## Introduction

Given a set of agents and a set of tasks and for each pair (agent, task) a costs or profit value. Moreover each agent has a budget, whcih means that the sum of costs assigned to an agent can not exceed his budget.

The goal is to find an assigment of agents to tasks such that the overall profit is maximized. (More precisely each task is assigned to only one agent.)

Its known that the generalized assignment problem is NP-hard.

### Special cases

1. If all agent budgets and tasks costs are equal to one, then the problem is the [assignment problem](https://en.wikipedia.org/wiki/Assignment_problem)
1. If consts and profits of all tasks are equal for each agent, then the problem reduces to the [multiple knapsack problem](https://en.wikipedia.org/wiki/Knapsack_problem).
1. If there is only a single agent, then the problem reduces to the [knapsack problem](https://en.wikipedia.org/wiki/Knapsack_problem)

Further introductory reading: https://en.wikipedia.org/wiki/Generalized_assignment_problem

## Abstract mathematical formulation (as integer program)

$$
\begin{array}{llr}
\min & \sum_{i,j} c_{ij} x_{ij} & \\
s.t. & \sum_j w_{ij} x_{ij} \leq t_i & \forall i\\
     & \sum_i x_{ij} = 1 & \forall j
\end{array}
$$

where we denoted by

- $I$ agent index set
- $J$ task index set

### Decision variables

- $x_{ij}$, binary and equal to one iff agent $i$ is assigned to tassk $j$

### Parameter

- $c_{ij}$ cost/profit of assigning agent $i$ to task $j$
- $w_{ij}$ assigned capacity/weight if agent $i$ is assigned to task $j$
- $t_i$ capacity of agent $i$


The first constraint $\sum_j w_{ij} x_{ij} \leq t_i$ represents the fact, that the assigned task to an agent do not exceed the agent capacity.
The second constraint $\sum_i x_{ij} = 1$ assures that each task gets assign.

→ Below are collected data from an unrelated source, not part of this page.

(** C15: However the calls of the service overlap, whatever statements fail: rows stand
    under their identifiers, and two accounts never share a wallet, an e-mail or a
    passkey, whatever records [Update] is given; and if every record given to [Update]
    has its settings in their bounds (those its caller in the repository gives have),
    every row keeps known channels, a digest cadence within the bounds and a session
    lifetime between an hour and a day (or the zero of an account that never set one). *)
Theorem users_in_order w c : table_ok (pg_tables (uw_db w)) -> reachable perform_user serve tick w c ->
  accounts_unique (pg_tables (uw_db c.1)) /\
  (Forall saves_settings c.2.*1 -> table_ok (pg_tables (uw_db c.1))).
Proof.
  intros Hw Hr. split.
  - eapply (pool_safe (λ _ _, True) (λ _ _ _, True) perform_user (λ w, accounts_unique (pg_tables (uw_db w))))
      with (start := serve) (allowed := λ _, True); [..|exact Hr|by apply Forall_true]; [|..|by apply Hw].
    + intros X e w1 r w2 E H1 _. split; [|done]. destruct e as [Y q| | |id]; cbn in E; [| |destruct (uw_uuids w1)|];
        try (by injection E as <- <-).
      destruct (run_query (uw_now w1) q (uw_db w1)) as [r1 s1] eqn:Eq. injection E as <- <-. cbn.
      eapply effect_unique; [by eapply query_effect|done].
    + intros w1 w2 Ht. unfold tick in *. by rewrite Ht.
    + intros k _. apply any_safe.
  - intros Hl. eapply (pool_safe pre post perform_user world_ok perform_user_keeps serve tick saves_settings); [..|exact Hr|done].
    + intros w1 w2 Ht. unfold world_ok, tick in *. by rewrite Ht.
    + apply serve_safely.
    + done.
Qed.
End users.
End userprops.
(** *** Rows *)
Lemma query_rows {X} (q : user.dbQ X) now (s : PgState user.utables) r s' : user.run_query now q s = (r, s') ->
  forall id u, user.ut_users (pg_tables s') !! id = Some u ->
    (exists v, user.ut_users (pg_tables s) !! id = Some v /\ user.u_WalletAddress u = user.u_WalletAddress v) \/
    (match q with user.Create v => user.u_WalletAddress u = user.u_WalletAddress v | _ => False end).
Proof.
  intros [->|He]%userprops.query_effect id u Hu; [left; by exists u|].
  assert (forall f k, (forall v, user.u_WalletAddress (f v) = user.u_WalletAddress v) ->
    user.ut_users (pg_tables s') = alter f k (user.ut_users (pg_tables s)) ->
    exists v, user.ut_users (pg_tables s) !! id = Some v /\ user.u_WalletAddress u = user.u_WalletAddress v) as Halter.
  { intros f k Hf Ht. rewrite Ht in Hu. apply alter_some in Hu as (v & Hv & [->| ->]); exists v; auto. }
  destruct q; try done.
  - destruct He as [_ He]. rewrite He, lookup_insert_Some in Hu. destruct Hu as [[_ <-]|[_ Hu]]; [|left; by exists u].
    right. by destruct u0.
  - destruct He as [_ He]. left. eapply Halter; [|exact He]. intros v. by destruct u0, v.
  - left. eapply Halter; [|exact He]. by intros [].
  - left. eapply Halter; [|exact He]. by intros [].
  - left. eapply Halter; [|exact He]. by intros [].
Qed.

(** *** Every action keeps it *)
Lemma account_step old w w' ss i s s' : Inv old w ss -> ss !! i = Some s -> grows s s' ->
  (forall x, x ∈ st_codes s' -> x ∈ aw_codes w') -> (forall x, x ∈ aw_codes w -> x ∈ aw_codes w') ->
  keys_ok (aw_codes w') (keys_of w') ->
  (forall id u, rows_of w' !! id = Some u ->
     (exists v, rows_of w !! id = Some v /\ user.u_WalletAddress u = user.u_WalletAddress v) \/ earned s' u) ->
  Inv old w' (<[i := s']> ss).
Proof.
  intros (_ & Hc & Hr) Hi Hg Hs' Hw Hk Hrows. assert (i < length ss)%nat as Hlt by (by eapply lookup_lt_Some).
  assert (s' ∈ <[i := s']> ss) as Hin.
  { apply list_elem_of_lookup. exists i. by apply list_lookup_insert_eq. }
  split; [done|]. split.
  - intros t x Ht Hx. apply list_elem_of_lookup in Ht as (k & Hl). rewrite list_lookup_insert in Hl.
    case_decide; [injection Hl as <-; by apply Hs'|]. apply Hw. eapply Hc; [|exact Hx]. apply list_elem_of_lookup. by exists k.
  - intros id u Hu Hold. destruct (Hrows id u Hu) as [(v & Hv & Heq)|He]; [|by exists s'].
    destruct (Hr id v Hv Hold) as (t & Ht & He). apply list_elem_of_lookup in Ht as (k & Hl).
    destruct (decide (k = i)) as [->|Hne].
    + exists s'. split; [done|]. assert (t = s) as -> by congruence. by eapply earned_grows.
    + exists t. split; [|by eapply earned_grows]. apply list_elem_of_lookup. exists k. by rewrite list_lookup_insert_ne.
Qed.
Lemma Inv_same old w w' ss i s : Inv old w ss -> ss !! i = Some s -> aw_codes w' = aw_codes w ->
  keys_ok (aw_codes w) (keys_of w') -> rows_of w' = rows_of w -> Inv old w' (<[i := s]> ss).
Proof.
  intros HI Hi Hc Hk Hr. pose proof HI as (_ & Hcs & _). eapply account_step; [exact HI|exact Hi|reflexivity|..].
  - intros x Hx. rewrite Hc. eapply Hcs; [|exact Hx]. apply list_elem_of_lookup. by exists i.
  - by rewrite Hc.
  - by rewrite Hc.
  - intros id u Hu. left. exists u. by rewrite <-Hr.
Qed.

Lemma perform_rows X (e : user.userE X) w r w' : user.perform_user X e w = (r, w') ->
  forall id u, user.ut_users (pg_tables (user.uw_db w')) !! id = Some u ->
    (exists v, user.ut_users (pg_tables (user.uw_db w)) !! id = Some v /\ user.u_WalletAddress u = user.u_WalletAddress v) \/
    (match e with user.Query (user.Create v) => user.u_WalletAddress u = user.u_WalletAddress v | _ => False end).
Proof.
  intros E id u Hu. destruct e as [Y q| | |c]; cbn in E.
  - destruct (user.run_query _ q _) as [r1 s1] eqn:Eq. injection E as <- <-. cbn in Hu.
    destruct (query_rows q _ _ _ _ Eq id u Hu) as [?|Hq]; [by left|right]. by destruct q.
  - injection E as <- <-. left. by exists u.
  - destruct (user.uw_uuids w); injection E as <- <-; left; by exists u.
  - injection E as <- <-. left. by exists u.
Qed.

Lemma perform_acc_keeps old X (e : accE X) w r w' ss i s :
  perform_acc X e w = (r, w') -> Inv old w ss -> ss !! i = Some s -> pre X e s ->
  exists s', post X e s r s' /\ Inv old w' (<[i := s']> ss).
Proof.
  intros E HI Hi Hpre. pose proof HI as (Hk & Hcs & _).
  assert (forall x, x ∈ st_codes s -> x ∈ aw_codes w) as Hs.
  { intros x. apply Hcs, list_elem_of_lookup. by exists i. }
  assert (keys_ok (aw_codes w) (keys_of w') -> aw_codes w' = aw_codes w -> rows_of w' = rows_of w -> Inv old w' (<[i := s]> ss))
    as Hsame by (intros; by eapply Inv_same).
  destruct e as [Y e|Y e|Y q|email n|email code|u sd|a|n]; cbn [perform_acc] in E.
  - exists s. destruct (user.perform_user Y e (aw_users w)) as [r1 u1] eqn:Eu. injection E as <- <-. split; [done|].
    eapply account_step; [exact HI|exact Hi|reflexivity|done|done|done|]. intros id u Hu. cbn in Hu.
    destruct (perform_rows Y e _ _ _ Eu id u Hu) as [?|Hq]; [by left|right].
    destruct e as [Z q| | |c]; try done. destruct q; try done. eapply earned_grows; [exact Hpre|reflexivity|done].
  - destruct (perform_sess Y e (aw_sess w)) as [r1 s1] eqn:Es. injection E as <- <-.
    destruct e as [Z e|uid wal ro ttl]; cbn [perform_sess] in Es.
    + destruct (redis.perform Z e (sw_redis (aw_sess w))) as [r2 rw] eqn:Er. injection Es as <- <-.
      destruct e as [T c|cs| |]; cbn [post post_sess].
      * assert (keys_ok (aw_codes w) (rw_keys rw)) as Hk'.
        { eapply on_server_keys; [exact Er|exact Hk|]. intros now ks. apply exec_keys. cbn in Hpre.
          destruct c; try done. by eapply value_ok_mono. }
        assert (exists s', post_cmd c s r2 s' /\ grows s s' /\ forall x, x ∈ st_codes s' -> x ∈ aw_codes w) as (s' & Hp & Hg & Hs').
        { destruct c; try (by exists s). cbn [post_cmd].
          pose proof (get_value _ _ _ _ _ Er Hk) as Hv. destruct r2 as [[v|]|er|]; try (by exists s).
          exists {| st_call := st_call s; st_codes := aw_codes w |}. split_and!; [split; [done|exact Hs]|exact Hv|split; [done|exact Hs]|done]. }
        exists s'. split; [done|]. eapply account_step; [exact HI|exact Hi|done|done|done|done|].
        intros id u Hu. left. by exists u.
      * exists s. split; [done|]. apply Hsame; [|done..]. cbn. eapply on_server_keys; [exact Er|exact Hk|]. intros now ks.
        apply exec_all_keys. cbn in Hpre. eapply Forall_impl; [exact Hpre|]. intros [T c] Hc. destruct c; try done.
        by eapply value_ok_mono.
      * exists s. split; [done|]. apply Hsame; [|done..]. injection Er as <- <-. exact Hk.
      * exists s. split; [done|]. apply Hsame; [|done..]. cbn in Er. destruct (rw_rand _) as [|x xs]; injection Er as <- <-; exact Hk.
    + exists s. split; [done|]. apply Hsame; [|done..]. cbn.
      destruct (sw_tokens (aw_sess w)) as [|[t|er] ts]; injection Es as <- <-; exact Hk.
  - exists s. destruct (run_lock _ q (aw_lock w)) as [x l]. injection E as <- <-. split; [done|]. by apply Hsame.
  - destruct (aw_digits w) as [|[ds|er] rest].
    + injection E as <- <-. exists s. split; [done|]. by apply Hsame.
    + destruct (digits_ok n ds); injection E as <- <-; [|exists s; split; [done|]; by apply Hsame].
      exists {| st_call := st_call s; st_codes := (email, code_of ds) :: st_codes s |}. split; [done|].
      eapply account_step; [exact HI|exact Hi|split; [done|by right]|..]; cbn.
      * intros x. rewrite !elem_of_cons. intros [?|?]; auto.
      * by right.
      * eapply keys_ok_mono; [exact Hk|]. by right.
      * intros id u Hu. left. by exists u.
    + injection E as <- <-. exists s. split; [done|]. by apply Hsame.
  - exists s. split; [done|]. destruct (aw_mailer w) as [|[er|] rest]; injection E as <- <-; by apply Hsame.
  - exists s. split; [done|]. injection E as <- <-; by apply Hsame.
  - exists s. split; [done|]. destruct (aw_keys w) as [|[k|er] rest]; injection E as <- <-; by apply Hsame.
  - exists s. split; [done|]. destruct (aw_digits w) as [|[[|d [|d' ds]]|er] rest]; try (injection E as <- <-; by apply Hsame).
    destruct (_ && _); injection E as <- <-; by apply Hsame.
Qed.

Of course the objective $\sum_{i,j} c_{ij} x_{ij}$ represents the cost of the assignment and an optimal solution will be one with smallest possible costs.

In [None]:
import pyomo.environ as pyo
import pandas as pd
import numpy as np

In [None]:
# global parameter
_number_of_agents = 4
_number_of_tasks = 6

# set seed for reproducibility
np.random.seed(101101)

In [None]:
# functions data generation
def gen_agents(number_of_agents = _number_of_agents):
    """returns list of unique strings representing agents"""
    return ["a" + str(i) for i in range(1,number_of_agents+1)]

def gen_tasks(number_of_tasks = _number_of_tasks):
    """returns list of unique strings representing tasks"""
    return ["t" + str(i) for i in range(1,number_of_tasks+1)]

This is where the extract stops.